On February 18, 1969, in an opinion reported at 47 F.R.D. 322, Judge Mansfield denied Flintkote's motion for summary judgment, holding that the one-year period of limitations contained in § 77(2) of the Lien Law does not bar the government's action.1 With this issue decided, and other facts stipulated, when the government moved for summary judgment, Judge Frankel granted the motion in an unreported opinion dated January 12, 1970. We affirm.

3

The relevant facts are as follows: On May 4, 1964, Gateway, a general contractor building an apartment house in Yonkers, subcontracted some installation work to Westchester. Flintkote entered into an agreement with Westchester to finance its payroll and materiats needs. Simultaneously, Westchester assigned to Flintkote all of its rights under the contract, and Gateway agreed to this assignment. Flintkote, upon receipt of payments from Gateway, was to apply them to Westchester's account and remit any excess to Westchester.

4

Westchester failed to make payments to the government for certain payroll taxes generated by the Gateway project, and the government made tax assessments against Westchester. Work on the improvement was completed in 1964. Westchester subsequently became insolvent. Although Flintkote had performed its agreement, it did not receive full payment from Gateway. On March 31, 1967, Flintkote and Gateway settled their differences, Gateway agreeing to pay $30,000, of which $10,000 would be held in escrow until the rights of the United States under its tax liens could be determined.
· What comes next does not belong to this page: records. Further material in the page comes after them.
(** X8. With [0 <= min_neighbour] below the table size, the candidates are
    all entries but the last [min_neighbour]: their number is the table size
    minus [min_neighbour]. *)
Theorem candidate_count lc :
  is_int (min_neighbour (params_ lc)) →
  0 ≤ min_neighbour (params_ lc) →
  Z.of_nat (length (appended lc)) < 2 ^ 64 →
  reaches_loop lc = true →
  Z.of_nat (length (candidates sorter lc))
  = Z.of_nat (length (appended lc)) - min_neighbour (params_ lc).
Proof.
  intros [Hlo Hhi] Hpos Hlen Hreach.
  unfold reaches_loop in Hreach.
  apply andb_true_iff in Hreach as [_ Hreach].
  apply negb_true_iff, Z.leb_gt in Hreach.
  unfold to_size_t in Hreach. rewrite Z.mod_small in Hreach by lia.
  unfold candidates, ranking.
  rewrite <- (Permutation_length (std_sort_perm sorter _)).
  unfold hash_matchings. rewrite length_fmap, length_take.
  unfold scored_count, to_size_t.
  rewrite (Z.mod_small (min_neighbour _)) by lia.
  rewrite Z.mod_small by lia. lia.
Qed.

(** X9. With [min_neighbour] 0 nothing is left out: the entry just appended
    for the current image is itself among the candidates. *)
Theorem current_image_is_candidate lc :
  hash_isInitialized (hash_ lc) = true →
  min_neighbour (params_ lc) = 0 →
  Z.of_nat (length (appended lc)) < 2 ^ 64 →
  reaches_loop lc = true ∧
  img_idx_ lc - 1 ∈ (candidates sorter lc).*1.
Proof.
  intros Hinit Hmn Hlen.
  assert (0 < Z.of_nat (length (appended lc))) as Hpos.
  { unfold appended. rewrite length_app. simpl. lia. }
  split.
  { unfold reaches_loop. rewrite Hinit, Hmn. simpl.
    apply negb_true_iff, Z.leb_gt. done. }
  unfold candidates, ranking.
  rewrite <- (std_sort_perm sorter). unfold hash_matchings.
  rewrite Hmn. unfold scored_count, to_size_t.
  rewrite Z.mod_0_l, Z.sub_0_r, Z.mod_small, Nat2Z.id by lia.
  rewrite firstn_all. unfold appended.
  rewrite !fmap_app. simpl. apply elem_of_app. right.
  apply list_elem_of_singleton. done.
Qed.

(** X10. [setNode] round trip: when the working directory exists, the
    record of the ingested observation is stored under the index the counter
    had, with the name given (and no 3-D points for a mono image), the
    counter moves on by one, and the record of every other index is left as
    it was. *)
Theorem ingested_record_reads_back (st : LoopClosure * World)
    (o : Observation) :
  dir_ok st.2 = true →
  (∃ kp desc threed,
     files (ingest st o).2 !! record_file (params_ st.1) (img_idx_ st.1)
     = Some (Yml (obs_name o) kp desc threed) ∧
     (∀ img name, o = Mono img name → threed = [])) ∧
  img_idx_ (ingest st o).1 = img_idx_ st.1 + 1 ∧
  ∀ j, j ≠ img_idx_ st.1 →
    files (ingest st o).2 !! record_file (params_ st.1) j
    = files st.2 !! record_file (params_ st.1) j.
Proof.
  intros Hdir.
  destruct (ingest_world st o Hdir) as (kp & desc & threed & -> & Hmono).
  simpl. split; [|split].
  - exists kp, desc, threed. by rewrite lookup_insert_eq.
  - by destruct (ingest_frame st o) as (_ & _ & _ & ->).
  - intros j Hj. rewrite lookup_insert_ne; [done|].
    intros Heq%record_file_inj. done.
Qed.

(** X11. Along a session whose directory was created, a reported closure
    carries the number of an observation ingested so far and the name that
    observation was ingested under. *)
Theorem closure_name_is_ingested_name lc0 (now : Z)
    (history : list Observation) (o : Observation)
    (lc_img_idx0 : Z) (lc_name0 : string) (trans0 : Transform) :
  let st := session sorter (init lc0 now true).1 history in
  let r := query sorter st o lc_img_idx0 lc_name0 trans0 in
  c_valid r = true →
  ∃ i o', (history ++ [o]) !! i = Some o' ∧
          c_lc_img_idx r = Z.of_nat i ∧ c_lc_name r = obs_name o'.
Proof.
  intros st r Hvalid. unfold r in *. rewrite query_unfold in *.
  destruct (reported_record sorter _ _ _ _ _ Hvalid) as (f & Hf & Hname).
  pose proof (indexed_ingest st o
                (indexed_session sorter _ history (indexed_init lc0 now true)))
    as [_ Hfiles].
  destruct (Hfiles _ (mk_is_Some _ _ Hf)) as (i & Hi & Heq).
  apply record_file_inj in Heq.
  destruct (session_records sorter (init lc0 now true).1 (history ++ [o])
              eq_refl eq_refl) as (Hidx & _ & Hrec).
  rewrite session_snoc in Hidx, Hrec. fold st in Hidx, Hrec.
  destruct (step_frame sorter st o) as (_ & Hidx' & Hw).
  rewrite Hw in Hrec. rewrite Hidx' in Hidx.
  destruct (ingest_frame st o) as (Hp & _ & _ & Hi').
  rewrite Hi' in Hi.
  assert (Z.to_nat i < length (history ++ [o]))%nat as Hlt by lia.
  apply lookup_lt_is_Some_2 in Hlt as [o' Ho'].
  exists (Z.to_nat i), o'. split; [done|]. split; [lia|].
  destruct (Hrec _ _ Ho') as (kp & desc & threed & Hfile & _).
  rewrite Z2Nat.id in Hfile by lia.
  rewrite Heq, Hp in Hf. unfold st in Hf. rewrite session_params in Hf.
  fold st in Hf. rewrite Hfile in Hf. injection Hf as <-. by rewrite Hname.
Qed.

(** X13. After [finalize] the records of the session are gone: whatever is
    ingested and queried next on the same object, no closure is reported. *)
Theorem no_closure_after_finalize lc0 (now : Z) (created : bool)
    (history more : list Observation) (o : Observation)
    (lc_img_idx0 : Z) (lc_name0 : string) (trans0 : Transform) :
  let st := session sorter (init lc0 now created).1 history in
  c_valid (query sorter (session sorter (st.1, finalize st.2) more) o
                 lc_img_idx0 lc_name0 trans0) = false.
Proof.
  intros st.
  assert (no_directory (finalize st.2)) as Hno.
  { destruct (session_records sorter (init lc0 now created).1 history
                               eq_refl eq_refl) as (_ & Hdir & _).
    unfold finalize. fold st in Hdir. by rewrite Hdir. }
  rewrite query_unfold. apply empty_world_no_closure.
  set (st' := session sorter (st.1, finalize st.2) more).
  assert (st'.2 = finalize st.2) as Hw by (by apply session_no_directory).
  rewrite ingest_no_directory; rewrite Hw; [apply Hno | done].
Qed.

(** X14. Two observations never share a record file: the path built from
    the working directory and the index determines the index. *)
Theorem distinct_indices_distinct_files (p : Params) (i j : Z) :
  i ≠ j → record_file p i ≠ record_file p j.
Proof. intros Hne Heq. by apply record_file_inj in Heq. Qed.

(** X15. Along a session the hash table holds observation numbers that were
    handed out, in increasing order: no observation is entered twice. *)
Theorem table_indices_increase lc0 (now : Z) (created : bool)
    (history : list Observation) :
  let lc := (session sorter (init lc0 now created).1 history).1 in
  (∀ i e, hash_table_ lc !! i = Some e → 0 ≤ e.1 < img_idx_ lc) ∧
  (∀ i j a b, hash_table_ lc !! i = Some a → hash_table_ lc !! j = Some b →
              (i < j)%nat → a.1 < b.1).
Proof.
  cbv zeta.
  pose proof (indexed_init lc0 now created) as Hindexed.
  assert (hash_table_ (init lc0 now created).1.1 = []) as Hempty by done.
  set (st0 := (init lc0 now created).1) in *. clearbody st0.
  induction history as [|o history IH] using rev_ind.
  { simpl. rewrite Hempty. split; intros *; by rewrite lookup_nil. }
  destruct IH as [IHb IHi]. rewrite session_snoc.
  assert (0 ≤ img_idx_ (session sorter st0 history).1) as Hpos
    by apply (indexed_session sorter _ history Hindexed).
  set (st := session sorter st0 history) in *.
  unfold step, query. simpl. rewrite getLoopClosure_self.
  destruct (ingest_frame st o) as (_ & _ & Ht & Hi).
  destruct (hash_isInitialized _); simpl; unfold appended; rewrite ?Ht, ?Hi.
  - split.
    + intros i e [He | [_ He]]%lookup_app_Some.
      * apply IHb in He. lia.
      * apply list_lookup_singleton_Some in He as [_ <-]. simpl. lia.
    + intros i j a b [Ha | [Hia Ha]]%lookup_app_Some
                     [Hb | [Hjb Hb]]%lookup_app_Some Hlt.
      * by eapply IHi.
      * apply list_lookup_singleton_Some in Hb as [_ <-]. simpl.
        apply IHb in Ha. lia.
      * apply lookup_lt_Some in Hb. lia.
      * apply list_lookup_singleton_Some in Ha as [Ha _].
        apply list_lookup_singleton_Some in Hb as [Hb _]. lia.
  - split.
    + intros i e He. apply IHb in He. lia.
    + done.
Qed.

End Extras.

(** * The scoring of [examples/mono.cpp] *)

Module MonoDriverFacts.
Import MonoDriver.

(** The clamp [if (img_j<0) img_j = 0]. *)
Lemma clamp_max (j : Z) : (if j <? 0 then 0 else j) = Z.max 0 j.
Proof. destruct (j <? 0) eqn:H; [apply Z.ltb_lt in H | apply Z.ltb_ge in H]; lia. Qed.

Lemma wrap_int_small (z : Z) : - 2 ^ 31 ≤ z < 2 ^ 31 → wrap_int z = z.
Proof. intros Hz. unfold wrap_int. rewrite Z.mod_small; lia. Qed.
Flintkote then commenced the present action.

5

For the reasons stated in Judge Mansfield's opinion, 47 F.R.D. 322, we affirm. We also agree with Judge Frankel's unreported memorandum holding that dicta in two New York Court of Appeals cases decided subsequent to Judge Mansfield's opinion do not undercut the force of his reasoning. These two cases are Harman v. Fairview Associates, 25 N.Y.2d 101, 302 N.Y.S.2d 791, 250 N.E.2d 209 (1969), and Onondaga Commercial Dry Wall Corp. v. 150 Clinton Street, Inc., 25 N.Y.2d 106, 302 N.Y.S.2d 795, 250 N.E.2d 211 (1969). We find no indication that the Court of Appeals considered the issue here presented in those cases.

6

Affirmed.

Notes:

*

Sitting by designation

1

Section 77(2) provides:

"Such action [to enforce trust] may be maintained at any time during the improvement and successive actions may be maintained from time to time during the improvement provided no other such action is pending at the time of the commencement thereof. No such action shall be maintainable if commenced more than one year after the completion of such improvement, except an action by the trustee for final settlement of his accounts and for his discharge."